What to do
Transcribe every entry word for word.

---*---

Lemma add_rule f r : rule_ok r → android_log_addFilterRule f (print_rule r) = Some (apply_rule f r).
Proof.
  intros (Hne & Hcolon & _ & Hlevel). unfold android_log_addFilterRule, print_rule.
  rewrite strcspn_stop by (done || (destruct (r_level r); auto)). rewrite take_app_length. cbv zeta.
  destruct (r_tag r) as [|x tag] eqn:Ht; [done|]. rewrite <-Ht in *. rewrite (proj2 (Nat.eqb_neq _ _)) by (rewrite Ht; done).
  assert (Hstar : bool_decide (take (length (r_tag r)) $"*" = r_tag r) = bool_decide (r_tag r = $"*")).
  { apply bool_decide_ext. rewrite Ht. destruct tag; cbn; naive_solver. }
  rewrite Hstar. unfold apply_rule, level. destruct (r_level r) as [c|].
  - rewrite lookup_app_r, Nat.sub_diag by done. cbn [lookup list_lookup]. rewrite bool_decide_eq_true_2 by done.
    rewrite lookup_app_r by lia. replace (S (length (r_tag r)) - length (r_tag r))%nat with 1%nat by lia. cbn [lookup list_lookup default].
    rewrite (proj2 (Z.eqb_neq _ _)) by apply Hlevel. cbn [andb]. by destruct (bool_decide (r_tag r = $"*")).
  - rewrite app_nil_r, lookup_ge_None_2 by done. rewrite bool_decide_eq_false_2 by done. cbn [andb]. by destruct (bool_decide (r_tag r = $"*")).
Qed.

Lemma print_delim_free r : rule_ok r → delim_free (print_rule r).
Proof.
  intros (_ & _ & Hd & Hl). apply Forall_app_2; [done|]. destruct (r_level r) as [c|]; [|constructor]. repeat constructor. apply Hl.
Qed.
Lemma add_word_rule f r : rule_ok r → add_word f (print_rule r) = Some (apply_rule f r).
Proof.
  intros Hr. rewrite <-add_rule by done. unfold add_word. destruct (print_rule r) eqn:Hp; [|done]. exfalso.
  destruct Hr as [Hne _]. unfold print_rule in Hp. by apply app_eq_nil in Hp as [? _].
Qed.

Lemma add_spelled f rs s : Forall rule_ok rs → spelled rs s → android_log_addFilterString f s = (foldl apply_rule f rs, true).
Proof.
  intros Hok Hs. revert f Hok. induction Hs as [|r|r c rs s Hc _ IH|c rs s Hc _ IH]; intros f Hok.
  - done.
  - apply Forall_cons in Hok as [Hr _]. rewrite add_string_last by by apply print_delim_free. by rewrite add_word_rule.
  - apply Forall_cons in Hok as [Hr Hrs]. rewrite add_string_cons by (done || by apply print_delim_free). rewrite add_word_rule by done. by apply IH.
  - change (c :: s) with ([] ++ c :: s). rewrite add_string_cons by (done || constructor). by apply IH.
Qed.

Lemma level_not_default r : level r ≠ ANDROID_LOG_DEFAULT.
Proof. unfold level. destruct (Z.eqb_spec (match r_level r with Some c => filterCharToPri c | None => ANDROID_LOG_DEFAULT end) ANDROID_LOG_DEFAULT); [|done]. by destruct (bool_decide _). Qed.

---*---

Solution to the exercise
Lemma add_rule f r : rule_ok r → android_log_addFilterRule f (print_rule r) = Some (apply_rule f r).
Proof.
  intros (Hne & Hcolon & _ & Hlevel). unfold android_log_addFilterRule, print_rule.
  rewrite strcspn_stop by (done || (destruct (r_level r); auto)). rewrite take_app_length. cbv zeta.
  destruct (r_tag r) as [|x tag] eqn:Ht; [done|]. rewrite <-Ht in *. rewrite (proj2 (Nat.eqb_neq _ _)) by (rewrite Ht; done).
  assert (Hstar : bool_decide (take (length (r_tag r)) $"*" = r_tag r) = bool_decide (r_tag r = $"*")).
  { apply bool_decide_ext. rewrite Ht. destruct tag; cbn; naive_solver. }
  rewrite Hstar. unfold apply_rule, level. destruct (r_level r) as [c|].
  - rewrite lookup_app_r, Nat.sub_diag by done. cbn [lookup list_lookup]. rewrite bool_decide_eq_true_2 by done.
    rewrite lookup_app_r by lia. replace (S (length (r_tag r)) - length (r_tag r))%nat with 1%nat by lia. cbn [lookup list_lookup default].
    rewrite (proj2 (Z.eqb_neq _ _)) by apply Hlevel. cbn [andb]. by destruct (bool_decide (r_tag r = $"*")).
  - rewrite app_nil_r, lookup_ge_None_2 by done. rewrite bool_decide_eq_false_2 by done. cbn [andb]. by destruct (bool_decide (r_tag r = $"*")).
Qed.

Lemma print_delim_free r : rule_ok r → delim_free (print_rule r).
Proof.
  intros (_ & _ & Hd & Hl). apply Forall_app_2; [done|]. destruct (r_level r) as [c|]; [|constructor]. repeat constructor. apply Hl.
Qed.
Lemma add_word_rule f r : rule_ok r → add_word f (print_rule r) = Some (apply_rule f r).
Proof.
  intros Hr. rewrite <-add_rule by done. unfold add_word. destruct (print_rule r) eqn:Hp; [|done]. exfalso.
  destruct Hr as [Hne _]. unfold print_rule in Hp. by apply app_eq_nil in Hp as [? _].
Qed.

Lemma add_spelled f rs s : Forall rule_ok rs → spelled rs s → android_log_addFilterString f s = (foldl apply_rule f rs, true).
Proof.
  intros Hok Hs. revert f Hok. induction Hs as [|r|r c rs s Hc _ IH|c rs s Hc _ IH]; intros f Hok.
  - done.
  - apply Forall_cons in Hok as [Hr _]. rewrite add_string_last by by apply print_delim_free. by rewrite add_word_rule.
  - apply Forall_cons in Hok as [Hr Hrs]. rewrite add_string_cons by (done || by apply print_delim_free). rewrite add_word_rule by done. by apply IH.
  - change (c :: s) with ([] ++ c :: s). rewrite add_string_cons by (done || constructor). by apply IH.
Qed.

Lemma level_not_default r : level r ≠ ANDROID_LOG_DEFAULT.
Proof. unfold level. destruct (Z.eqb_spec (match r_level r with Some c => filterCharToPri c | None => ANDROID_LOG_DEFAULT end) ANDROID_LOG_DEFAULT); [|done]. by destruct (bool_decide _). Qed.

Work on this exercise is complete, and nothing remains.